I imagine this scenario repeating amongst other composers too.


----------



## Henu (Dec 30, 2019)

tsk said:


> I was previously spending something like $3k/year or so on virtual instruments



There's also the fact that it's virtually impossible to spend an outrageous amount of money every year due to owning already so much stuff.


----------



## tsk (Dec 30, 2019)

Henu said:


> There's also the fact that it's virtually impossible to spend an outrageous amount of money every year due to owning already so much stuff.

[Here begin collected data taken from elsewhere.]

(* ===== verification/PyTables.v ===== *)
(** * The static tables of the module (cjunk/cython/simple.cpp)

    The method table and the slots of the type [a_class], and the definition of the
    module.  Which slots a type object has, and where, depends on the version of
    Python; a slot holds zero or the name of what it points to.  [PyInit] looks up the
    methods of the table by name and runs the slots of the module. *)

From Stdlib Require Import ZArith Lia String.
From stdpp Require Import base list sets strings.
From S2P Require Import Prelude PyInit.
Local Open Scope string_scope.
Local Open Scope list_scope.
Local Open Scope Z_scope.

Inductive call_convention := METH_NOARGS | METH_O.
Record method_def := MethodDef { ml_name : string; ml_meth : string; ml_flags : call_convention }.

(** Both tables without the zeros at their end. *)
Definition pyx_methods_a_class : list method_def :=
  [MethodDef "__reduce_cython__" "__pyx_pw_6simple_7a_class_1__reduce_cython__" METH_NOARGS;
   MethodDef "__setstate_cython__" "__pyx_pw_6simple_7a_class_3__setstate_cython__" METH_O].
Definition pyx_methods : list method_def := [].

Section Type_.
(** [PY_VERSION_HEX] *)
Context (version : Z).
Definition major3 : bool := 0x03000000 <=? version.

Definition when (c : bool) (slots : list (string * option string)) : list (string * option string) :=
  if c then slots else [].
Definition zeros (names : list string) : list (string * option string) := (fun n => (n, None)) <$> names.

Definition type_a_class_slots : list (string * option string) :=
  [("tp_name", Some "simple.a_class"); ("tp_basicsize", Some "sizeof(struct __pyx_obj_6simple_a_class)");
   ("tp_itemsize", None); ("tp_dealloc", Some "__pyx_tp_dealloc_6simple_a_class")] ++
  when (version <? 0x030800b4) (zeros ["tp_print"]) ++
  when (0x030800b4 <=? version) (zeros ["tp_vectorcall_offset"]) ++
  zeros ["tp_getattr"; "tp_setattr"] ++
  when (negb major3) (zeros ["tp_compare"]) ++
  when major3 (zeros ["tp_as_async"]) ++
  zeros ["tp_repr"; "tp_as_number"; "tp_as_sequence"; "tp_as_mapping"; "tp_hash"; "tp_call"; "tp_str";
         "tp_getattro"; "tp_setattro"; "tp_as_buffer"] ++
  [("tp_flags", Some "Py_TPFLAGS_DEFAULT|Py_TPFLAGS_HAVE_VERSION_TAG|Py_TPFLAGS_CHECKTYPES|Py_TPFLAGS_HAVE_NEWBUFFER|Py_TPFLAGS_BASETYPE")] ++
  zeros ["tp_doc"; "tp_traverse"; "tp_clear"; "tp_richcompare"; "tp_weaklistoffset"; "tp_iter"; "tp_iternext"] ++
  [("tp_methods", Some "__pyx_methods_6simple_a_class")] ++
  zeros ["tp_members"; "tp_getset"; "tp_base"; "tp_dict"; "tp_descr_get"; "tp_descr_set"; "tp_dictoffset";
         "tp_init"; "tp_alloc"] ++
  [("tp_new", Some "__pyx_tp_new_6simple_a_class")] ++
  zeros ["tp_free"; "tp_is_gc"; "tp_bases"; "tp_mro"; "tp_cache"; "tp_subclasses"; "tp_weaklist"; "tp_del";
         "tp_version_tag"] ++
  when (0x030400a1 <=? version) (zeros ["tp_finalize"]) ++
  when (0x030800b1 <=? version) (zeros ["tp_vectorcall"]) ++
  when ((0x030800b4 <=? version) && (version <? 0x03090000)) (zeros ["tp_print"]).
End Type_.

(** [__pyx_moduledef] and its slots, for loading in two phases and otherwise. *)
Inductive module_slot := Py_mod_create (f : string) | Py_mod_exec (f : string).
Definition pyx_moduledef_slots : list module_slot :=
  [Py_mod_create "__pyx_pymod_create"; Py_mod_exec "__pyx_pymod_exec_simple"].
Record module_def := ModuleDef {
  m_name : string; m_size : Z; m_methods : list method_def; m_slots : option (list module_slot) }.
Definition pyx_moduledef (multi_phase : bool) : module_def :=
  ModuleDef "simple" (if multi_phase then 0 else -1) pyx_methods
    (if multi_phase then Some pyx_moduledef_slots else None).

(** ** What does not depend on the version *)

Definition filled (slots : list (string * option string)) : list (string * string) :=
  omap (fun '(n, v) => pair n <$> v) slots.

Lemma filled_app a b : filled (a ++ b) = filled a ++ filled b.
Proof. apply omap_app. Qed.

Lemma filled_when c names : filled (when c (zeros names)) = [].
Proof. destruct c; [|done]. cbn [when]. by induction names. Qed.

(** The slots that are not zero are the same six for every version, and since
    [tp_dictoffset] and [tp_getattro] are zero, [__Pyx_modinit_type_init_code] may set
    the attribute lookup of the type; the methods are those that the pickling set-up
    renames, and a module loaded in two phases has no state of its own. *)
Theorem tables_correct (version : Z) :
  (filled (type_a_class_slots version)).*1
  = ["tp_name"; "tp_basicsize"; "tp_dealloc"; "tp_flags"; "tp_methods"; "tp_new"] ∧
  ("tp_dictoffset", None) ∈ type_a_class_slots version ∧ ("tp_getattro", None) ∈ type_a_class_slots version ∧
  Forall (fun m => ∃ x b, (x, ml_name m, b) ∈ string_tab) pyx_methods_a_class ∧
  m_size (pyx_moduledef true) = 0 ∧ m_slots (pyx_moduledef true) = Some pyx_moduledef_slots.
Proof.
  split; [|split; [|split; [|split; [|by split]]]].
  - unfold type_a_class_slots. rewrite !filled_app, !filled_when. reflexivity.
  - unfold type_a_class_slots. do 10 (apply elem_of_app; right). apply elem_of_app; left. apply (bool_decide_unpack _). by vm_compute.
  - unfold type_a_class_slots. do 6 (apply elem_of_app; right). apply elem_of_app; left. apply (bool_decide_unpack _). by vm_compute.
  - repeat constructor; eexists ("__pyx_n_s_" ++ _)%string, true.
    + instantiate (1 := "reduce_cython"). apply (bool_decide_unpack _). by vm_compute.
    + instantiate (1 := "setstate_cython"). apply (bool_decide_unpack _). by vm_compute.
Qed.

Full time writer, royalties as sole income. $3k/year may seem high, though for some it is still low. As a business expense for the year it's not unheard of at all.


----------



## Henu (Dec 30, 2019)

Full time composer here, so I definitely know how to turn business profit into business expenses quite fast. :D Nevertheless- my point is that as I already have so (too) many sample libraries now, I don't have the needs for new ones with the same pace than a couple of years ago when I started to expand my (then very small) collection more seriously. I mean, how many string libraries do I really need?


----------



## MartinH. (Dec 30, 2019)

Henu said:


> Full time composer here, so I definitely know how to turn business profit into business expenses quite fast. :D Nevertheless- my point is that as I already have so (too) many sample libraries now, I don't have the needs for new ones with the same pace than a couple of years ago when I started to expand my (then very small) collection more seriously. I mean, how many string libraries do I really need?

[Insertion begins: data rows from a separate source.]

(** [std::cin.get(buf)] with [buf = 0]; [None] blocks. *)
Definition getch (s : stream) : option (ascii * stream) :=
  if failed s then Some (nul, s)
  else match arrived s with
  | c :: l => Some (c, Stream l (closed s) false)
  | [] => if closed s then Some (nul, Stream [] true true) else None
  end.

(** The same, and the character that is written to [std::cout]. *)
Definition getche (s : stream) : option (ascii * stream * bytes) :=
  match getch s with Some (buf, s) => Some (buf, s, [buf]) | None => None end.

(** The characters before the first line end, and those after it. *)
Fixpoint split_line (l : bytes) : option (bytes * bytes) :=
  match l with
  | [] => None
  | c :: l =>
      if decide (c = newline) then Some ([], l)
      else match split_line l with Some (a, b) => Some (c :: a, b) | None => None end
  end.

(** A last line without a line end sets the fail bit only if it is empty; the next
    read finds the end of the input and sets it. *)
Definition getline (s : stream) : option (bytes * stream) :=
  if failed s then Some ([], s)
  else match split_line (arrived s) with
  | Some (line, l) => Some (line, Stream l (closed s) false)
  | None => if closed s then Some (arrived s, Stream [] true (bool_decide (arrived s = []))) else None
  end.

(** ** The two threads *)

Inductive io_event := ERaw | ENormal | EGotInput | EWaiting | EComplete.

Inductive io_pc := INotStarted | IRaw | ILoop | IRead | IPrint | INormal | IDone.
Inductive io_main_pc := MWaitFor | MStop | MPrint | MWait | MComplete | MDone.

#[export] Instance io_event_eq_dec : EqDecision io_event.
Proof. solve_decision. Defined.
#[export] Instance io_pc_eq_dec : EqDecision io_pc.
Proof. solve_decision. Defined.

Record io_state := State {
  deferred : bool;        (* the policy [std::async] chose *)
  cin : stream;
  running : bool;
  io_at : io_pc;
  main_at : io_main_pc;
  out : list io_event }.

Definition io_init (deferred : bool) (s : stream) : io_state :=
  State deferred s true (if deferred then INotStarted else IRaw) MWaitFor [].

(** [io] *)
Definition io_step (s : io_state) : option io_state :=
  let at_ p := State (deferred s) (cin s) (running s) p (main_at s) (out s) in
  let print p e := State (deferred s) (cin s) (running s) p (main_at s) (out s ++ [e]) in
  match io_at s with
  | INotStarted | IDone => None
  | IRaw => Some (print ILoop ERaw)
  | ILoop => Some (at_ (if running s then IRead else INormal))
  | IRead =>
      match getch (cin s) with
      | Some (_, c) => Some (State (deferred s) c (running s) IPrint (main_at s) (out s))
      | None => None
      end
  | IPrint => Some (print ILoop EGotInput)
  | INormal => Some (print IDone ENormal)
  end.

(** [main]: the wait of five seconds ends at once for a deferred task, and may end at
    any time for a running one; the second wait starts a deferred task. *)
Definition io_main_step (s : io_state) : option io_state :=
  let at_ p := State (deferred s) (cin s) (running s) (io_at s) p (out s) in
  let print p e := State (deferred s) (cin s) (running s) (io_at s) p (out s ++ [e]) in
  match main_at s with
  | MWaitFor => Some (at_ MStop)
  | MStop => Some (State (deferred s) (cin s) false (io_at s) MPrint (out s))
  | MPrint => Some (print MWait EWaiting)
  | MWait =>
      match io_at s with
      | INotStarted => Some (State (deferred s) (cin s) (running s) IRaw MWait (out s))
      | IDone => Some (at_ MComplete)
      | _ => None
      end
  | MComplete => Some (print MDone EComplete)
  | MDone => None
  end.

Definition with_cin (c : stream) (s : io_state) : io_state :=
  State (deferred s) c (running s) (io_at s) (main_at s) (out s).

(** A step of a thread, a key, or the end of the input. *)
Inductive step : io_state → io_state → Prop :=
| step_io s s' : io_step s = Some s' → step s s'
| step_main s s' : io_main_step s = Some s' → step s s'
| step_key s c : closed (cin s) = false →
    step s (with_cin (Stream (arrived (cin s) ++ [c]) false (failed (cin s))) s)
| step_close s : step s (with_cin (Stream (arrived (cin s)) true (failed (cin s))) s).

(** ** The helpers *)

Lemma split_line_spec l a b : split_line l = Some (a, b) ↔ l = a ++ newline :: b ∧ newline ∉ a.
Proof.
  revert a b. induction l as [|c l IH]; intros a b; cbn [split_line].
  { split; [done|]. intros [E _]. by destruct a. }
  destruct (decide (c = newline)) as [->|Hc].
  - split; [intros [= <- <-]; split; [done|apply not_elem_of_nil]|].
    intros [E Ha]. destruct a as [|x a]; cbn in E; injection E; [by intros ->|].
    intros _ <-. destruct Ha. by left.
  - split.
    + destruct (split_line l) as [[a' b']|]; [|done]. intros [= <- <-].
      destruct (proj1 (IH a' b') eq_refl) as [-> Ha']. split; [done|]. by apply not_elem_of_cons.
    + intros [E Ha]. destruct a as [|x a]; cbn in E; injection E; [by intros _ ?|].
      intros E' <-. apply not_elem_of_cons in Ha as [_ Ha]. by rewrite (proj2 (IH a b) (conj E' Ha)).
Qed.

(** [getline] returns the next line and leaves what follows it; only input without a
    line end that is not closed blocks it. *)
Lemma getline_spec s :
  failed s = false →
  match getline s with
  | Some (line, s') =>
      (newline ∉ line) ∧
      (arrived s = line ++ newline :: arrived s' ∨ closed s = true ∧ arrived s = line ∧ arrived s' = [])
  | None => closed s = false ∧ newline ∉ arrived s
  end.
Proof.
  intros Hf. unfold getline. rewrite Hf. destruct (split_line (arrived s)) as [[a b]|] eqn:E.
  - apply split_line_spec in E as [-> Ha]. auto.
  - assert (newline ∉ arrived s) as Hn.
    { intros Hin. destruct (list_elem_of_split_l _ _ Hin) as (a & b & Eab & Ha). rewrite (proj2 (split_line_spec _ a b)) in E; [done|]. done. }
    destruct (closed s) eqn:Ec; cbn; auto.
Qed.

(** ** Invariants *)

(** After the flag was cleared. *)
Definition stopping (m : io_main_pc) : bool := match m with MWaitFor | MStop => false | _ => true end.

(** Every run: the flag, and the order of the last events. *)
Record safe (s : io_state) : Prop := {
  s_running : stopping (main_at s) = true → running s = false;
  s_waited : main_at s = MComplete ∨ main_at s = MDone → io_at s = IDone;
  s_normal : io_at s = IDone → ENormal ∈ out s;
  s_complete : EComplete ∈ out s → main_at s = MDone }.

Lemma elem_of_snoc {A} (l : list A) x y : y ∈ l ++ [x] ↔ y ∈ l ∨ y = x.
Proof. by rewrite elem_of_app, list_elem_of_singleton. Qed.

Ltac safe_step := split; cbn in *; rewrite ?elem_of_snoc in *; intuition (try congruence).

Lemma step_safe s s' : step s s' → safe s → safe s'.
Proof.
  intros Hst [Hr Hw Hn Hc]. destruct Hst as [s s' E|s s' E|s k Ek|s].
  3-4: by split.
  - unfold io_step in E. destruct s as [d c r i m o], i; cbn in *; try discriminate.
    3: destruct (getch c) as [[? ?]|]; [|discriminate].
    2: destruct r.
    all: injection E as <-; safe_step.
  - unfold io_main_step in E. destruct s as [d c r i m o], m; cbn in *; [| | |destruct i; try discriminate| |discriminate].
    all: injection E as <-; safe_step.
Qed.

Lemma init_safe d c : safe (io_init d c).
Proof. split; cbn; try done; [by intros [?|?]|by destruct d|by intros ?%not_elem_of_nil]. Qed.

Lemma reachable_safe d c s : rtc step (io_init d c) s → safe s.
Proof. intros Hr. eapply (rtc_preserve step safe); eauto using init_safe, step_safe. Qed.

(** A deferred task: where the threads are and what was printed; no key was taken. *)
Definition deferred_shape (s : io_state) : Prop :=
  match main_at s with
  | MWaitFor | MStop | MPrint => io_at s = INotStarted ∧ out s = []
  | MWait =>
      match io_at s with
      | INotStarted | IRaw => out s = [EWaiting]
      | ILoop | INormal => out s = [EWaiting; ERaw]
      | IDone => out s = [EWaiting; ERaw; ENormal]
      | IRead | IPrint => False
      end
  | MComplete => io_at s = IDone ∧ out s = [EWaiting; ERaw; ENormal]
  | MDone => io_at s = IDone ∧ out s = [EWaiting; ERaw; ENormal; EComplete]
  end.

Record deferred_inv (keys : bytes) (s : io_state) : Prop := {
  d_safe : safe s; d_shape : deferred_shape s; d_keys : keys `prefix_of` arrived (cin s) }.

Lemma step_deferred keys s s' : step s s' → deferred_inv keys s → deferred_inv keys s'.
Proof.
  intros Hst [Hs Hd Hk]. assert (Hs' := step_safe _ _ Hst Hs). destruct Hst as [s s' E|s s' E|s k Ek|s].
  - pose proof (s_running _ Hs) as Hr. unfold io_step in E. unfold deferred_shape in Hd.
    destruct s as [d c r i m o], i; cbn in *; try discriminate; destruct m; cbn in *;
      try (destruct Hd; discriminate); try contradiction.
    all: try rewrite Hr in E by done; injection E as <-; split; cbn; [done| |done]; unfold deferred_shape; cbn; by subst.
  - unfold io_main_step in E. unfold deferred_shape in Hd.
    destruct s as [d c r i m o], m; cbn in *; [| | |destruct i; try discriminate| |discriminate]; injection E as <-;
      split; try done; unfold deferred_shape; cbn; try tauto; try (destruct Hd; by subst); by subst.
  - split; [done|done|]. cbn. by apply prefix_app_r.
  - by split.
Qed.

(** ** Progress *)

(** The task can end without a step of [main]. *)
Definition io_can_end (s : io_state) : Prop := ∃ s', rtc step s s' ∧ io_at s' = IDone ∧ main_at s' = main_at s.

Lemma io_can_end_step s s1 : step s s1 → main_at s1 = main_at s → io_can_end s1 → io_can_end s.
Proof. intros H1 Hm (s' & Hs & Hi & Hm'). exists s'. split; [by eapply rtc_l|]. split; [done|congruence]. Qed.

Lemma io_can_end_io s s1 : io_step s = Some s1 → main_at s1 = main_at s → io_can_end s1 → io_can_end s.
Proof. intros H. by apply io_can_end_step, step_io. Qed.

We'll remind you of that next black friday!




tsk said:


> surely there will be an impact on the virtual instrument industry?



For all we know they are already feeling it and just don't talk about it. To me none of this looks sustainable. I suspect we'll see a big number of devs downsize / close down soon. Imho there just isn't the demand that justifies the amount of products being released and GAS alone only can carry the VI economy so far...


----------



## jbuhler (Dec 30, 2019)

MartinH. said:


> We'll remind you of that next black friday!
> 
> 
> 
> ...


Didn’t one of the developers on here say the largest market for almost all VIs is hobbyists? If so, that market isn’t much affected by tax write offs. And it would be interesting to know if the hobbyist market is still expanding.


----------



## Mike Fox (Dec 30, 2019)

Not just hobbyists, but "probbyists" too. That's the camp i fall in, and I'll probably continue to buy sample libraries until i croak.


----------



## charlieclouser (Dec 30, 2019)

Another knock-on effect will be the (further) proliferation of new sample library developers continuing to flood the zone as people search for new income streams. So we'll see even more "content creators creating creative content for content creators" as they try to leverage their experience in using the tools into being the ones providing the tools. Like the laid-off mechanic getting a gig driving the Snap-On truck.

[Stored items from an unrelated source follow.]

(* ===== verification/NodeShared.v ===== *)
(** * Nodes that share their lists (cjunk/practice/json-node2.hpp, trivialJson/json.hpp)

    The storage of a [Node] as the two headers build and compare it: lists are
    behind [std::shared_ptr], so that a copy of a node shares its list, and the
    [generator] functions of json-node2.hpp copy a string into an array that is not
    initialised.  ([NodeJson] has the trees that json.cpp prints.)  json-node2.hpp
    does not compile as it stands, because its member templates redeclare the
    parameter of the class; they are read as templates of their own. *)

From Stdlib Require Import ZArith Lia Ascii Floats.SpecFloat.
From stdpp Require Import base list gmap sets strings.
From S2P Require Import Prelude Double JsonValue NodeJson.

Abbreviation loc := nat (only parsing).

(** A character of an array; [None] is not initialised. *)
Definition cells : Type := list (option ascii).

Inductive storage :=
| SSmall (s : cells)
| SInt (i : Z)
| SDouble (d : double)
| SList (p : option loc).

(** The lists behind the shared pointers. *)
Abbreviation heap := (gmap loc (list storage)).

(** ** Building nodes *)

(** [static_cast<int64_t>(i)] of an integer of any width. *)
Definition to_int64 (i : Z) : Z := (i + 2 ^ 63) mod 2 ^ 64 - 2 ^ 63.

(** The arguments of the constructor templates, by the overload they select. *)
Inductive argument :=
| AInteger (i : Z)
| AStorage (s : storage)          (* convertible to [Storage] *)
| AText (s : bytes).              (* a C string, by its characters before the NUL *)

(** [std::copy_n(temp.c_str(), min(size + 1, sizeof(thingy)), s.begin())]; [thingy] is
    a pointer, of 8 bytes like the array. *)
Definition small_string (temp : bytes) : cells :=
  let len := (length temp + 1) `min` 8 in
  take 8 ((Some <$> take len (temp ++ [nul])) ++ replicate 8 None).

(** The overloads of [generator], and the constructors that use them. *)
Definition generator (a : argument) : storage :=
  match a with
  | AInteger i => SInt (to_int64 i)
  | AStorage s => s
  | AText t => SSmall (small_string t)
  end.

(** [Node()]: the first alternative, value-initialised. *)
Definition Node_empty : storage := SSmall (replicate 8 (Some nul)).

(** The variadic constructor: a new list of the generated nodes. *)
Definition Node_list (h : heap) (args : list argument) : heap * storage :=
  let p := fresh (dom h) in
  (<[p := generator <$> args]> h, SList (Some p)).

(** What these functions write, in the order of the arguments. *)
Definition generator_log (a : argument) : list bytes :=
  match a with AText _ => [lit "constructing small string"] | _ => [] end.
Definition Node_list_log (args : list argument) : list bytes :=
  #"variadic template constructor" :: concat (generator_log <$> args).

(** The constructor templates and [generator] overloads of json.hpp, which has none for
    C strings; its variadic constructor asserts that a vector is trivially
    constructible, which holds for no argument list.  [generator] assigns to the
    storage of a default-constructed node. *)
Definition json_Node_of_integer (i : Z) : storage := SInt (to_int64 i).
Definition json_Node_of_storage (obj : storage) : storage := obj.
Definition assign_storage (j obj : storage) : storage := obj.
Definition json_generator_integer (i : Z) : storage := assign_storage Node_empty (SInt (to_int64 i)).
Definition json_generator_storage (thingy : storage) : storage := assign_storage Node_empty thingy.

(** [std::visit(v, _storage)]: the visitor's function for the alternative that is held. *)
Definition Node_visit {A} (on_small : cells → A) (on_int : Z → A) (on_double : double → A)
    (on_list : option loc → A) (s : storage) : A :=
  match s with
  | SSmall c => on_small c
  | SInt i => on_int i
  | SDouble d => on_double d
  | SList p => on_list p
  end.

(** ** json.hpp *)

(** The constructor from a C string starts from an array of NULs. *)
Definition Node_from_cstr (s : bytes) : storage := SSmall (Some <$> Node_chars s).

(** [std::array] compares element by element, up to the first difference. *)
Fixpoint cells_ne (a b : cells) : outcome bool :=
  match a, b with
  | Some x :: a, Some y :: b => if decide (x = y) then cells_ne a b else Ok true
  | None :: _, _ | _, None :: _ => Undef uninit_read
  | _, _ => Ok false
  end.

(** [operator!=]: variants differ in their alternative or in its value; shared
    pointers compare as addresses. *)
Definition Node_ne (a b : storage) : outcome bool :=
  match a, b with
  | SSmall x, SSmall y => cells_ne x y
  | SInt x, SInt y => Ok (negb (x =? y)%Z)
  | SDouble x, SDouble y => Ok (negb (SFeqb x y))
  | SList x, SList y => Ok (negb (bool_decide (x = y)))
  | _, _ => Ok true
  end.

(** ** Strings *)

(** A C string in an array: the characters up to a NUL. *)
Fixpoint read_cstr (c : cells) : outcome bytes :=
  match c with
  | [] => Undef oob_access
  | None :: _ => Undef uninit_read
  | Some x :: c => if decide (x = nul) then Ok [] else l ← read_cstr c; Ok (x :: l)
  end.

Lemma read_cstr_app s c : no_nul s → read_cstr ((Some <$> s) ++ c) = (l ← read_cstr c; Ok (s ++ l)).
Proof.
  induction 1 as [|x s Hx Hs IH]; cbn; [by destruct (read_cstr c)|].
  rewrite decide_False, IH by done. by destruct (read_cstr c).
Qed.

(** A string of json-node2.hpp can be read back if and only if it has at most seven
    characters: the terminator of a longer one is not copied. *)
Theorem small_string_read (s : bytes) :
  no_nul s →
  length (small_string s) = 8 ∧
  read_cstr (small_string s) = if decide (length s ≤ 7) then Ok s else Undef oob_access.
Proof.
  intros Hs. split.
  { unfold small_string. rewrite length_take, length_app, length_replicate. lia. }
  unfold small_string. case_decide as Hl.
  - rewrite (take_ge (s ++ [nul])) by (rewrite length_app; simpl; lia).
    rewrite fmap_app, <- app_assoc, take_app_ge by (rewrite length_fmap; lia).
    rewrite read_cstr_app by done. rewrite length_fmap.
    destruct (8 - length s) as [|k] eqn:E; [lia|]. cbn. rewrite decide_True by done. cbn. by rewrite app_nil_r.
  - rewrite Nat.min_r by lia. rewrite (take_app_le s) by lia.
    assert (length (Some <$> take 8 s) = 8) as El by (rewrite length_fmap, length_take; lia).
    rewrite take_app_le, take_ge by lia.
    rewrite <- (app_nil_r (Some <$> _)), read_cstr_app by (by apply Forall_take). done.
Qed.

(** ** Comparison *)

Lemma cells_ne_spec a b : length a = length b →
  cells_ne (Some <$> a) (Some <$> b) = Ok (negb (bool_decide (a = b))).
Proof.
  revert b. induction a as [|x a IH]; intros [|y b] Hl; cbn in *; try done.
  destruct (decide (x = y)) as [->|Hne].
  - rewrite IH by congruence. do 2 f_equal. apply bool_decide_ext. naive_solver.
  - by rewrite bool_decide_eq_false_2 by naive_solver.
Qed.

Lemma Node_chars_take s : no_nul s → Node_chars s = take 8 s ++ replicate (8 - length s) nul.
Proof.
  intros Hs. unfold Node_chars, array8_copy. rewrite Node_length_no_nul by done.
  destruct (decide (length s < 8)).
  - rewrite Nat.min_l, take_ge, take_ge by (rewrite ?length_app; simpl; lia).
    rewrite <- app_assoc. f_equal. replace (8 - length s) with (S (8 - S (length s))) by lia. done.
  - rewrite Nat.min_r, take_app_le by lia. by replace (8 - length s) with (8 - 8) by lia.
Qed.

Lemma Node_chars_eq s t : no_nul s → no_nul t → Node_chars s = Node_chars t ↔ take 8 s = take 8 t.
Proof.
  intros Hs Ht. split; [intros E; by rewrite <- Node_chars_until, E, Node_chars_until|].
  intros E. rewrite !Node_chars_take, E by done. f_equal. f_equal.
  apply (f_equal length) in E. rewrite !length_take in E. lia.
Qed.

(** [!=] on nodes: strings compare by their first eight characters, integers by their
    64 bits, and lists by identity: a copy of a list node is equal to it, a node built
    again from the same arguments is not. *)
Theorem node_comparison :
  (∀ s t, no_nul s → no_nul t →
     Node_ne (Node_from_cstr s) (Node_from_cstr t) = Ok (negb (bool_decide (take 8 s = take 8 t)))) ∧
  (∀ i j, Node_ne (generator (AInteger i)) (generator (AInteger j)) = Ok (negb (i mod 2 ^ 64 =? j mod 2 ^ 64)%Z)) ∧
  (∀ h args, let '(h1, a) := Node_list h args in let '(h2, b) := Node_list h1 args in
     Node_ne a a = Ok false ∧ Node_ne a b = Ok true ∧
     Node_visit (fun _ => None) (fun _ => None) (fun _ => None) (fun p => p ≫= (h2 !!.)) a
     = Node_visit (fun _ => None) (fun _ => None) (fun _ => None) (fun p => p ≫= (h2 !!.)) b).
Proof.
  split_and!.
  - intros s t Hs Ht. cbn. rewrite cells_ne_spec.
    + do 2 f_equal. apply bool_decide_ext. by apply Node_chars_eq.
    + rewrite !Node_chars_take, !length_app, !length_take, !length_replicate by done. lia.
  - intros i j. cbn. do 2 f_equal. unfold to_int64.
    destruct (Z.eqb_spec (i mod 2 ^ 64) (j mod 2 ^ 64)) as [E|E].
    + apply Z.eqb_eq. f_equal. by rewrite (Z.add_mod i), E, <- Z.add_mod.
    + apply Z.eqb_neq. intros E'. apply E. assert ((i + 2 ^ 63) mod 2 ^ 64 = (j + 2 ^ 63) mod 2 ^ 64)%Z as E'' by lia.
      replace i with (i + 2 ^ 63 - 2 ^ 63)%Z by lia. replace j with (j + 2 ^ 63 - 2 ^ 63)%Z by lia.
      by rewrite (Zminus_mod (i + _)), E'', <- Zminus_mod.
  - intros h args. unfold Node_list. cbn. set (p := fresh (dom h)). set (q := fresh _).
    assert (q ≠ p) as Hq.
    { intros E. apply (is_fresh (dom (<[p:=generator <$> args]> h))). fold q. rewrite E. apply elem_of_dom. rewrite lookup_insert_eq. by eexists. }
    split_and!; [by rewrite bool_decide_eq_true_2|by rewrite bool_decide_eq_false_2 by congruence|].
    by rewrite lookup_insert_ne, !lookup_insert_eq.
Qed.

(** Integers that fit are stored as they are. *)
Lemma to_int64_fits i : (- 2 ^ 63 ≤ i < 2 ^ 63)%Z → to_int64 i = i.
Proof. intros Hi. unfold to_int64. rewrite Z.mod_small; lia. Qed.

Which is not a dumb move. The profits at Banjo Center don't track 1:1 with those of the record industry, for instance.

If experienced pros, fat and comfy after decades of beefy BMI checks (and with operating expenses commensurate with those checks), decline to take the buyouts at Discovery and other cheap-o gigs, then that leaves a bit of vacuum which up-and-comers see as opportunity.

So there is a bit of a sucking effect (pun intended and perfect) where the worse things get, the more people get into the game. Instead of scaring them away, they see it more like, "Finally, those old heads are getting out of the way.... now is my time!" As Discovery has to cast a wider net to lure in composers outside of the experienced pros who know better than to take those gigs, it will look to the casual observer as if there is actually more work on offer, despite that work being of lesser value to the composer.

I think that will help keep demand strong for the tool-sellers - to an extent. Because, while the demand may remain strong (or even increase), there will be more and more tool-sellers and this competition, as well as customer fatigue, full hard drives, and "I've got everything-itis" will continue to drive prices down in that sector.

So I am bearish on composers, neutral-to-bullish on sample developers - but I remain as bullish as ever on AAPL.


----------



## HiEnergy (Jan 29, 2020)

I've completely stopped buying sample libraries when NI axed Kontakt's offline authorization possibilities and more and more new content is published for Kontakt 5.7 and on.
I don't need new sounds libraries at all.


----------